Architectural styles: client-server and peer-to-peer

Fundamental issue with client-server: Client-server offers a direct, relatively simple approach to the sharing of data and other resources. But it scales poorly. The centralization of service provision and management implied by placing a service at a single address does not scale well beyond the capacity of the computer that hosts the service and the bandwidth of its connections. Even though, there a several variations of the client-server architecture to respond to this problem but none of them really solve it. There is a need to distribute shared resources much more widely in order to share the computing and communication loads amongst a much larger number of computers and network links.

Peer-to-peer application: Is composed of a large number of peer processes running on separate computers; All processes have client and server roles-servent. Patterns of communication between them depends entirely on application requirements. Storage, processing and communication  loads for accessing objects are distributed across computers and network links. Each object is replicated in several computers to further distribute the load and to provide resilience in the event of disconnection of individual computers. Need to place and retrieve individual computers is more complex then in client-server architecture

Proxy server and caches
A cache is a store of recently used data objects that is closer to the objects themselves. Caches might be co-located with each client or may be located in a proxy server that can be shared by several clients.
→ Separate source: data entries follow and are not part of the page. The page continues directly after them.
(* ===== verification/UploadCycle.v ===== *)
(** * An upload from retrieval to answer

    What becomes of the records of an upload: [handleRetrieveEvents] leases them,
    and the route the answer takes deletes them or gives them back. For any queue and any
    database that keep the contract of OfflineStorage. *)

From Stdlib Require Import ZArith Lia Sorted.
From stdpp Require Import gmap.
From S2P Require Import Prelude StdMap HttpHeaders KillSwitch MemoryStorage MemoryReads MemoryInvariant MemoryRefinement.
From S2P Require Import OfflineStorage ModelDisk Packager Uploads StorageHandler StorageLaws HttpDecoder.

Module UploadCycle.
Import StdMap OfflineStorage MemoryRefinement StorageHandler StorageLaws HttpDecoder.

(** ** Maps *)

Section Maps.
Implicit Types a t l : records.

(** What is leased by a retrieval is what its identifiers name. *)
Lemma leased_named t l (ids : list (list Z)) : t ##ₘ l → (∀ k, k ∈ ids ↔ is_Some (t !! k)) →
  filter (λ e, e.1 ∈ ids) (t ∪ l) = t ∧ filter (λ e, e.1 ∉ ids) (t ∪ l) = l.
Proof.
  intros Hd Hids. split; apply map_eq; intros k; apply option_eq; intros r; rewrite map_lookup_filter_Some, lookup_union_Some by done; cbn.
  - rewrite Hids. split; [|intros E; split; [by left|by exists r]]. intros [[E|E] [r' E']]; [done|].
    exfalso. eapply map_disjoint_spec; [exact Hd|exact E'|exact E].
  - rewrite Hids. split.
    + intros [[E|E] Hn]; [|done]. exfalso. apply Hn. by exists r.
    + intros E. split; [by right|]. intros [r' E']. eapply map_disjoint_spec; [exact Hd|exact E'|exact E].
Qed.

Lemma unnamed a t (ids : list (list Z)) : (∀ k, k ∈ ids ↔ is_Some (t !! k)) → filter (λ e, e.1 ∉ ids) (a ∖ t) = a ∖ t.
Proof.
  intros Hids. apply map_filter_id. intros k r [_ E]%lookup_difference_Some. cbn. rewrite Hids, E. by intros [? ?].
Qed.

Lemma given_back a t : t ⊆ a → t ∪ (a ∖ t) = a.
Proof. intros H. by apply map_difference_union. Qed.

Lemma expired_disjoint a l e up t : a ##ₘ l → e ⊆ l → t ⊆ a ∪ (MemoryStorage.retried up <$> e) → t ##ₘ (l ∖ e).
Proof.
  intros Hd He Ht. apply map_disjoint_spec. intros k r r' E [E1 E2]%lookup_difference_Some.
  assert ((a ∪ (MemoryStorage.retried up <$> e)) !! k = Some r) as [Ea|[_ Ee]]%lookup_union_Some_raw by (by eapply lookup_weaken).
  - eapply map_disjoint_spec; [exact Hd|exact Ea|exact E1].
  - rewrite lookup_fmap, E2 in Ee. done.
Qed.

(** What comes back from the leases is among all that could. *)
Lemma back_sub a l e up : e ⊆ l → a ∪ (MemoryStorage.retried up <$> e) ⊆ a ∪ (MemoryStorage.retried up <$> l).
Proof. intros He. by apply map_union_mono_l, map_fmap_mono. Qed.

End Maps.

Section Cycle.
Context (GetMaximumUploadSizeBytes : Z) (m_forcedTenantToken : list Z).
Abbreviation consumer := (Packager.consumer GetMaximumUploadSizeBytes m_forcedTenantToken).
Abbreviation holds := (Packager.holds m_forcedTenantToken).
Abbreviation room := (Packager.room m_forcedTenantToken).

Definition capped (ctx : Packager.EventsUploadContext) : Prop :=
  Packager.maxUploadSize ctx = 0 ∨ Packager.maxUploadSize ctx = GetMaximumUploadSizeBytes.

(** The records of a storage fit the counters of a package, those of a lease that ran out included. *)
Definition moderate (a : contents) : Prop :=
  ∀ rs up, NoDup (map MemoryStorage.id rs) → index rs ⊆ available a ∪ (MemoryStorage.retried up <$> leased a) → room rs < 2 ^ 63.

(** A few records of bounded size are moderate. *)
Lemma moderate_small (a : contents) (b : Z) : 0 ≤ b →
  map_Forall (λ _ r, zlen (MemoryStorage.blob r) + (8 + zlen (Packager.tenant_of m_forcedTenantToken r)) ≤ b) (available a ∪ leased a) →
  Z.of_nat (base.size (available a ∪ leased a)) * b + 8 < 2 ^ 63 → moderate a.
Proof.
  intros Hb Hall Hn rs up Hnd Hsub. eapply Z.le_lt_trans; [|exact Hn].
  assert (base.size (index rs) = length rs) as Hlen.
  { unfold index. rewrite map_size_list_to_map; [by rewrite length_map|]. by rewrite map_map. }
  pose proof (map_subseteq_size _ _ Hsub) as Hle. rewrite Hlen in Hle.
  rewrite <-size_dom, dom_union_L, dom_fmap_L, <-dom_union_L, size_dom in Hle.
  assert (room rs ≤ Z.of_nat (length rs) * b + 8) as Hr; [|nia].
  assert (∀ r, r ∈ rs → zlen (MemoryStorage.blob r) + (8 + zlen (Packager.tenant_of m_forcedTenantToken r)) ≤ b) as Hrs.
  { intros r Hin. assert ((available a ∪ (MemoryStorage.retried up <$> leased a)) !! MemoryStorage.id r = Some r) as Er
      by (eapply lookup_weaken; [by apply index_elem|exact Hsub]).
    apply lookup_union_Some_raw in Er as [Er|[En Er]]; [eapply (Hall (MemoryStorage.id r)); by apply lookup_union_Some_raw; left|].
    rewrite lookup_fmap in Er. apply fmap_Some in Er as (r0 & Er & E).
    assert (MemoryStorage.blob r = MemoryStorage.blob r0 ∧ MemoryStorage.tenantToken r = MemoryStorage.tenantToken r0) as [Eb Et] by (rewrite E; by destruct up).
    unfold Packager.tenant_of. rewrite Eb, Et. eapply (Hall (MemoryStorage.id r)). by apply lookup_union_Some_raw; right. }
  clear -Hrs. induction rs as [|r rs IH]; [done|]. pose proof (Hrs r ltac:(by left)).
  assert (room rs ≤ Z.of_nat (length rs) * b + 8) by (apply IH; intros; apply Hrs; by right). unfold Packager.room in *. cbn [foldr length]. lia.
Qed.

(** ** One storage *)

Lemma ids_named (rs : list MemoryStorage.StorageRecord) ctx k : holds rs ctx →
  k ∈ record_ids ctx ↔ k ∈ map MemoryStorage.id rs.
Proof.
  intros H. unfold record_ids. rewrite (Packager.holds_ids _ _ _ H). clear H.
  assert (∀ (s : smap (list Z)) k x k', k' ∈ map fst (map_set s k x) ↔ k' = k ∨ k' ∈ map fst s) as Hset.
  { clear. induction s as [|[q y] s IH]; intros k x k'; cbn; [by rewrite elem_of_cons|].
    destruct (key_compare k q) eqn:E; cbn; rewrite !elem_of_cons; [|done|rewrite IH; tauto]. apply key_eq in E as ->. tauto. }
  induction rs as [|r rs IH] using rev_ind; [done|]. rewrite foldl_app, map_app, elem_of_app. cbn. rewrite Hset, IH, list_elem_of_singleton. tauto.
Qed.

Lemma storage_reads {S} `{StorageContract S} (s : S) ctx0 minLatency maxCount clock ok ctx s' : valid s → moderate (held s) →
  holds [] ctx0 → capped ctx0 → MemoryStorage.EventLatency_Unspecified ≤ minLatency → 0 ≤ maxCount < 2 ^ 32 →
  s_GetAndReserveRecords consumer lease_time minLatency maxCount clock ctx0 s = (ok, ctx, s') →
  ∃ expired up taken, valid s' ∧ expired ⊆ leased (held s) ∧
    let back := MemoryStorage.retried up <$> expired in index taken ⊆ available (held s) ∪ back ∧
    s_LastReadRecordCount s' = zlen taken ∧ zlen taken < 2 ^ 32 ∧
    held s' = Contents ((available (held s) ∪ back) ∖ index taken) (index taken ∪ (leased (held s) ∖ expired)) ∧
    (taken ≠ [] → ∀ k, k ∈ record_ids ctx ↔ is_Some (index taken !! k)) ∧
    (taken = [] → capped ctx ∧ (holds [] ctx ∨ ∃ r, holds [r] ctx ∧ room [r] < 2 ^ 63 ∧ GetMaximumUploadSizeBytes < zlen (MemoryStorage.blob r) + 8)).
Proof.
  intros Hv Hmod H0 Hcap Hmin Hmax E.
  pose proof (reserve_records consumer lease_time minLatency maxCount clock ctx0 s Hv Hmin Hmax ltac:(done)) as Hres. rewrite E in Hres.
  destruct Hres as (expired & up & offered & taken & stop & clock' & Hv' & Hex & Hnd & Hsub & Eo & En & Eh).
  assert (room offered < 2 ^ 63) as Hroom.
  { apply (Hmod _ up); [done|]. etransitivity; [exact Hsub|]. by apply back_sub. }
  assert (0 < MemoryReads.limit maxCount < 2 ^ 32) as Hlim by (unfold MemoryReads.limit; destruct (Z.eqb_spec maxCount 0); lia).
  destruct (MemoryReads.offer_count _ _ _ _ _ _ (MemoryReads.limit maxCount) _ _ _ ltac:(lia) Eo) as (Hlen & left & El & _).
  apply Uploads.offer_package_from in Eo as (Hh & _ & Hc); [|done|done|lia|lia].
  assert (index taken ⊆ index offered) as Htk by (rewrite El, index_app; apply map_union_subseteq_l).
  exists expired, up, taken. split; [done|]. split; [done|]. cbv zeta. split_and!; [by etransitivity|done|lia|done| |].
  - intros Hne k. assert (Uploads.packed GetMaximumUploadSizeBytes offered taken = taken) as Ep.
    { unfold Uploads.packed. destruct offered, taken; done. }
    rewrite Ep in Hh. rewrite (ids_named taken ctx k Hh). split.
    + intros Hin. destruct (index taken !! k) eqn:Ek; [done|]. by apply index_none in Ek.
    + intros [r Ek]. destruct (decide (k ∈ map MemoryStorage.id taken)) as [|Hn]; [done|]. apply index_none in Hn. congruence.
  - intros ->. split; [by apply Hc|]. unfold Uploads.packed in Hh. destruct offered as [|r rest]; [by left|].
    destruct (Z.ltb_spec GetMaximumUploadSizeBytes (zlen (MemoryStorage.blob r) + 8)); [|by left].
    right. exists r. split_and!; [done| |done]. pose proof (Uploads.room_app_l m_forcedTenantToken [r] rest). cbn [app] in *. lia.
Qed.

(** After a record that is too large nothing is taken. *)
Lemma storage_refuses {S} `{StorageContract S} (s : S) ctx0 r minLatency maxCount clock ok ctx s' : valid s → moderate (held s) →
  holds [r] ctx0 → capped ctx0 → room [r] < 2 ^ 63 → GetMaximumUploadSizeBytes < zlen (MemoryStorage.blob r) + 8 →
  MemoryStorage.EventLatency_Unspecified ≤ minLatency → 0 ≤ maxCount < 2 ^ 32 →
  s_GetAndReserveRecords consumer lease_time minLatency maxCount clock ctx0 s = (ok, ctx, s') → s_LastReadRecordCount s' = 0.
Proof.
  intros Hv Hmod H0 Hcap Hr Hbig Hmin Hmax E.
  pose proof (reserve_records consumer lease_time minLatency maxCount clock ctx0 s Hv Hmin Hmax ltac:(done)) as Hres. rewrite E in Hres.
  destruct Hres as (expired & up & offered & taken & stop & clock' & _ & Hex & Hnd & Hsub & Eo & -> & _).
  destruct offered as [|r' rest]; [by injection Eo as <- _ _|]. cbn [MemoryReads.offer] in Eo.
  destruct (MemoryReads.limit maxCount =? 0); [by injection Eo as <- _ _|]. rewrite Packager.consumer_leased in Eo.
  assert (room (r' :: rest) < 2 ^ 63) as Hroom by (apply (Hmod _ up); [done|]; etransitivity; [exact Hsub|]; by apply back_sub).
  pose proof (Uploads.room_app_l m_forcedTenantToken [r'] rest) as Hr'. cbn [app] in Hr'.
  assert ((consumer ctx0 r').2 = false) as Hc.
  { apply (Packager.consumer_full _ _ [r]); [done|done| |done|unfold Packager.blobs_size; cbn [foldr]; lia].
    unfold Packager.room in *. cbn [foldr app] in *. lia. }
  destruct (consumer ctx0 r') as [c1 more]. cbn in Hc. subst more. by injection Eo as <- _ _.
Qed.

(** ** The storage of the SDK *)

Section Storages.
Context {M D : Type} `{IM : !IOfflineStorage M} `{CM : !StorageContract M} `{ID : !IOfflineStorage D} `{CD : !StorageContract D}.
Context (IsClockSkewEnabled : bool) (HAVE_MAT_JSONHPP : bool) (efi : list Z → list (list Z)).
Implicit Types h : handler M D.

(** The contents of the storage an upload was read from. *)
Definition source (fromMemory : bool) h : option contents :=
  if fromMemory then held <$> m_offlineStorageMemory h else held <$> m_offlineStorageDisk h.

Definition all_moderate h : Prop :=
  (∀ mem, m_offlineStorageMemory h = Some mem → moderate (held mem)) ∧ (∀ disk, m_offlineStorageDisk h = Some disk → moderate (held disk)).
Process: A new object is received at a computer > it is added to the cache store, replacing some existing objects if necessary. Object is needed by the client process > caching service checks the cache for an up-to-date copy. If copy is not available this copy is fetched

Mobile code: A typical well-known and widely-used example for mobile code are applets.

Mobile agents
A mobile agent is a running program (both code and data) that travels from one computer to another in a network carrying out a task on someone’s behalf, e.g. collecting information. Benefits agents provide for creating distributed systems (Lange & Oshima, 1999): They reduce the network load; They overcome network latency; They encapsulate protocols; They execute asynchronously and autonomously; They adapt dynamically; They are naturally heterogeneous; They are robust and fault-tolerant.
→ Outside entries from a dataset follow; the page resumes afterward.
(* ===== verification/Tpm.v ===== *)
(** * The transmission policy manager

    lib/tpm/TransmissionPolicyManager.cpp over the worker thread and the transmit profiles. A handler
    runs as one step; what another thread can do between two steps of the worker is a step of its own. An upload
    that is initiated is the value a handler returns, its answer is a later step. The calculator of
    the backoff is any [IBackoff]; [createFromConfig] makes one of a configuration. *)

From Stdlib Require Import ZArith Lia String.
From S2P Require Import Prelude MemoryStorage Backoff TransmitProfiles WorkerThread.

Module Tpm.
Import Backoff TransmitProfiles WorkerThread.

Definition EventLatency_Normal : Z := MemoryStorage.EventLatency_Normal.
Definition EventLatency_RealTime : Z := MemoryStorage.EventLatency_RealTime.

(** A context of an upload: its address and the latency it asks for. *)
Record upload := MkUpload { ctx : Z; requestedMinLatency : Z }.
#[global] Instance upload_eq : EqDecision upload.
Proof. solve_decision. Defined.

(** The calls on the worker thread: the upload task and those of other components. *)
Inductive call := UploadAsync (latency : Z) | Other.

(** How a handler is called: on the worker thread itself or not, and whether a wait for the execution of a task succeeds. *)
Record thread := MkThread { own : bool; locked : bool }.

Section Manager.
Context {B : Type} `{!IBackoff B} (createFromConfig : list Z → option B).
(** [m_config\[CFG_INT_MAX_PENDING_REQ\]] and [m_config.GetUploadRetryBackoffConfig()]. *)
Context (max_pending_req : Z) (GetUploadRetryBackoffConfig : list Z).

Record tpm := MkTpm {
  m_backoffConfig : list Z; m_backoff : option B;
  m_isPaused : bool; m_isUploadScheduled : bool; m_scheduledUploadTime : Z; m_scheduledUpload : option Z;
  m_scheduledUploadAborted : bool; m_activeUploads : list upload;
  m_timerdelay : Z; m_runningLatency : Z; m_timers : TimerArray
}.
#[global] Instance tpm_eta : Eta tpm := λ t,
  MkTpm (m_backoffConfig t) (m_backoff t) (m_isPaused t) (m_isUploadScheduled t) (m_scheduledUploadTime t) (m_scheduledUpload t)
    (m_scheduledUploadAborted t) (m_activeUploads t) (m_timerdelay t) (m_runningLatency t) (m_timers t).

(** The manager with what it works on; [fresh] is the next address. *)
Record system := MkSystem { manager : tpm; static : profiles_state; dispatcher : worker call; fresh : Z }.
#[global] Instance system_eta : Eta system := λ s, MkSystem (manager s) (static s) (dispatcher s) (fresh s).

Definition DefaultBackoffConfig : list Z := text "E,3000,300000,2,1".
Definition DefaultTaskCancelTime : Z := 500.

(** A new manager: [timers] is what the memory of [m_timers] held. *)
Definition new_tpm (timers : TimerArray) : tpm :=
  MkTpm DefaultBackoffConfig (createFromConfig DefaultBackoffConfig) true false (2 ^ 64 - 1) None false [] 2000 EventLatency_RealTime timers.

Definition on_manager (f : tpm → tpm) (s : system) : system := s <| manager := f (manager s) |>.

(** ** Backoff *)

Definition checkBackoffConfigUpdate (t : tpm) : tpm :=
  if bool_decide (GetUploadRetryBackoffConfig = m_backoffConfig t) then t
  else match createFromConfig GetUploadRetryBackoffConfig with
       | None => t
       | Some backoff => t <| m_backoff := Some backoff |> <| m_backoffConfig := GetUploadRetryBackoffConfig |>
       end.

Definition resetBackoff (t : tpm) : tpm := t <| m_backoff := Backoff.reset <$> m_backoff t |>.

(** [r] is the random number of the value. *)
Definition increaseBackoff (r : Z) (t : tpm) : Z * tpm :=
  let t := checkBackoffConfigUpdate t in
  match m_backoff t with
  | None => (0, t)
  | Some backoff => (getValue backoff r, t <| m_backoff := Some (increase backoff) |>)
  end.

(** ** Scheduling *)

Definition Abs64 (a b : Z) : Z := if a >? b then u64 (a - b) else u64 (b - a).

Definition getCancelWaitTime (t : tpm) : Z := if m_scheduledUploadAborted t then DefaultTaskCancelTime else 0.

Definition cancelUploadTask (th : thread) (s : system) : bool * system :=
  let t := manager s in
  let '(result, w) := handle_Cancel (own th) (locked th) (m_scheduledUpload t) (getCancelWaitTime t) (dispatcher s) in
  let s := s <| dispatcher := w |> in
  (result, if result : bool then on_manager (λ t, t <| m_isUploadScheduled := false |>) s else s).

Definition updateTimersIfNecessary (s : system) : bool * system :=
  if isTimerUpdateRequired (static s) then
    let '(timers, p) := getTimers (static s) in
    (true, on_manager (λ t, t <| m_timers := timers |>) (s <| static := p |>))
  else (false, s).

Definition uploadCount (t : tpm) : Z := zlen (m_activeUploads t).

(** The last part of [scheduleUpload]. *)
Definition schedule_task (clock : Z → Z) (delay latency : Z) (s : system) : system :=
  if m_isUploadScheduled (manager s) then s
  else
    let '(handle, w) := scheduleTask (fresh s) (u32 delay) (clock 2) (UploadAsync latency) (dispatcher s) in
    let t := (manager s) <| m_isUploadScheduled := true |> <| m_scheduledUploadTime := u64 (clock 1 + delay) |>
      <| m_runningLatency := latency |> <| m_scheduledUpload := handle |> in
    MkSystem t (static s) w (fresh s + 1).

(** A request for a lower latency, when an upload is scheduled. *)
Definition lower_latency (latency : Z) (s : system) : system :=
  on_manager (λ t, if m_runningLatency t >? latency then t <| m_runningLatency := latency |> else t) s.

Definition scheduleUpload (th : thread) (clock : Z → Z) (delay latency : Z) (force : bool) (s : system) : system :=
  let t := manager s in
  if (delay <? 0) || (m_timerdelay t <? 0) then s
  else if m_scheduledUploadAborted t then s
  else if uploadCount t >=? u32 max_pending_req then s
  else if m_isPaused t then s
  else
    let s := (updateTimersIfNecessary s).2 in
    let latency := if (m_timers (manager s)).1 <? 0 then Z.max latency EventLatency_RealTime else latency in
    if negb force && m_isUploadScheduled (manager s) then
      let s := lower_latency latency s in
      if Abs64 (m_scheduledUploadTime (manager s)) (clock 0) <=? delay then s
      else
        let s := if delay =? 0 then (cancelUploadTask th s).2 else s in
        schedule_task clock delay latency s
    else
      let s := if force || (delay =? 0) then (cancelUploadTask th s).2 else s in
      schedule_task clock delay latency s.

(** ** Uploads *)

(** [createEventsUploadContext], [addUpload] and [initiateUpload]. *)
Definition start_upload (latency : Z) (s : system) : option upload * system :=
  let u := MkUpload (fresh s) latency in
  (Some u, on_manager (λ t, t <| m_activeUploads := u :: m_activeUploads t |>) (s <| fresh := fresh s + 1 |>)).

(** [m_itemInProgress] is this task while it runs, so [cancelUploadTask] on this thread finds nothing to remove. *)
Definition uploadAsync (th : thread) (latency : Z) (s : system) : option upload * system :=
  let s := on_manager (λ t, t <| m_runningLatency := latency |> <| m_scheduledUploadTime := 2 ^ 64 - 1 |>
    <| m_isUploadScheduled := false |>) s in
  if m_isPaused (manager s) || m_scheduledUploadAborted (manager s) then (None, (cancelUploadTask th s).2)
  else start_upload (m_runningLatency (manager s)) s.

Definition removeUpload (u : upload) (t : tpm) : bool * tpm :=
  if bool_decide (u ∈ m_activeUploads t) then (true, t <| m_activeUploads := filter (λ v, v ≠ u) (m_activeUploads t) |>) else (false, t).

Definition calculateNewPriority (s : system) : Z * system :=
  let s := (updateTimersIfNecessary s).2 in
  let t := manager s in
  (if (m_timers t).1 =? (m_timers t).2 then EventLatency_Normal
   else if (m_timers t).1 <? 0 then EventLatency_RealTime
   else if m_runningLatency t =? EventLatency_RealTime then EventLatency_Normal
   else EventLatency_RealTime, s).

Definition finishUpload (th : thread) (clock : Z → Z) (u : upload) (nextUpload : Z) (s : system) : system :=
  let s := on_manager (λ t, (removeUpload u t).2) s in
  if nextUpload >=? 0 then
    let '(proposed, s) := calculateNewPriority s in
    scheduleUpload th clock nextUpload proposed false s
  else s.

Definition handleNothingToUpload (th : thread) (clock : Z → Z) (u : upload) (s : system) : system :=
  let s := on_manager resetBackoff s in
  if requestedMinLatency u =? EventLatency_Normal then finishUpload th clock u (-1) s
  else finishUpload th clock u (m_timerdelay (manager s)) s.

Definition handlePackagingFailed (th : thread) (clock : Z → Z) (u : upload) (s : system) : system :=
  finishUpload th clock u (m_timerdelay (manager s)) s.

Definition handleEventsUploadSuccessful (th : thread) (clock : Z → Z) (u : upload) (s : system) : system :=
  finishUpload th clock u 0 (on_manager resetBackoff s).

(** [handleEventsUploadRejected] and [handleEventsUploadFailed]. *)
Definition handleEventsUploadFailed (th : thread) (clock : Z → Z) (r : Z) (u : upload) (s : system) : system :=
  let '(delay, t) := increaseBackoff r (manager s) in
  finishUpload th clock u delay (s <| manager := t |>).

Definition handleEventsUploadAborted (th : thread) (clock : Z → Z) (u : upload) (s : system) : system :=
  finishUpload th clock u (-1) s.

(** ** Events *)

Definition handleEventArrived (th : thread) (clock : Z → Z) (latency : Z) (s : system) : option upload * system :=
  if m_isPaused (manager s) then (None, s)
  else if latency >? EventLatency_RealTime then start_upload latency s
  else if negb (m_isUploadScheduled (manager s)) || isTimerUpdateRequired (static s) then
    let '(forceTimerRestart, s) := updateTimersIfNecessary s in
    let s := if forceTimerRestart then on_manager (λ t, t <| m_timerdelay := (m_timers t).2 |>) s else s in
    let '(proposed, s) := calculateNewPriority s in
    (None, if m_timerdelay (manager s) >=? 0 then scheduleUpload th clock (m_timerdelay (manager s)) proposed forceTimerRestart s else s)
  else (None, s).

(** ** Starting, pausing and stopping *)

Definition handleStart (th : thread) (clock : Z → Z) (s : system) : system :=
  let s := on_manager (λ t, t <| m_isPaused := false |>) s in
  let '(proposed, s) := calculateNewPriority s in
  scheduleUpload th clock 1000 proposed false s.

(** [handlePause], and [handleFinishAllUploads] before it reports. *)
Definition pauseAllUploads (th : thread) (s : system) : system :=
  (cancelUploadTask th (on_manager (λ t, t <| m_isPaused := true |>) s)).2.

(** [handleStop] up to its wait for the uploads. *)
Definition handleStop (th : thread) (s : system) : system :=
  (cancelUploadTask th (on_manager (λ t, t <| m_scheduledUploadAborted := true |>) s)).2.

(** [handleCleanup] up to its wait. *)
Definition handleCleanup (th : thread) (s : system) : system := (cancelUploadTask th s).2.

(** What the waits of both are for. *)
Definition uploads_finished (s : system) : bool := negb (uploadCount (manager s) >? 0).

Definition isUploadInProgress (s : system) : bool := (uploadCount (manager s) >? 0) || m_isUploadScheduled (manager s).

Definition isPaused (s : system) : bool := m_isPaused (manager s).

(** [TelemetrySystem::upload]. *)
Definition upload_now (th : thread) (clock : Z → Z) (recordCount : Z) (s : system) : bool * system :=
  if c_true recordCount then (true, scheduleUpload th clock 0 EventLatency_Normal true s) else (false, s).

End Manager.

Arguments tpm : clear implicits.
Arguments system : clear implicits.

End Tpm.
Fundamental model: Abstract perspective in order to study the individual issues of a distributed system Three models are introduced: interaction model, failure model, and the security model
Interaction model
Failure model
Security model

Interaction model
Performance of communication channels
Latency: Delay between the start of a message’s transmission from one process and the beginning of its receipt by another. It includes: Time taken for the first string of bits transmitted through a network to reach its destination; Delay in accessing the network; Time taken by the operating system communication services at both the sending and the receiving processes Bandwidth: Total amount of information that can be transmitted over a computer network in a given time. Jitter: Variation in the time taken to deliver a series of messages

Two variants of the interaction model
Synchronous distributed systems
The following bounds are defined: The time to execute each step of a process has known lower and upper bounds. Each message transmitted over a channel is received within a known bounded time. Each process has a local clock whose drift rate from real time has known bound.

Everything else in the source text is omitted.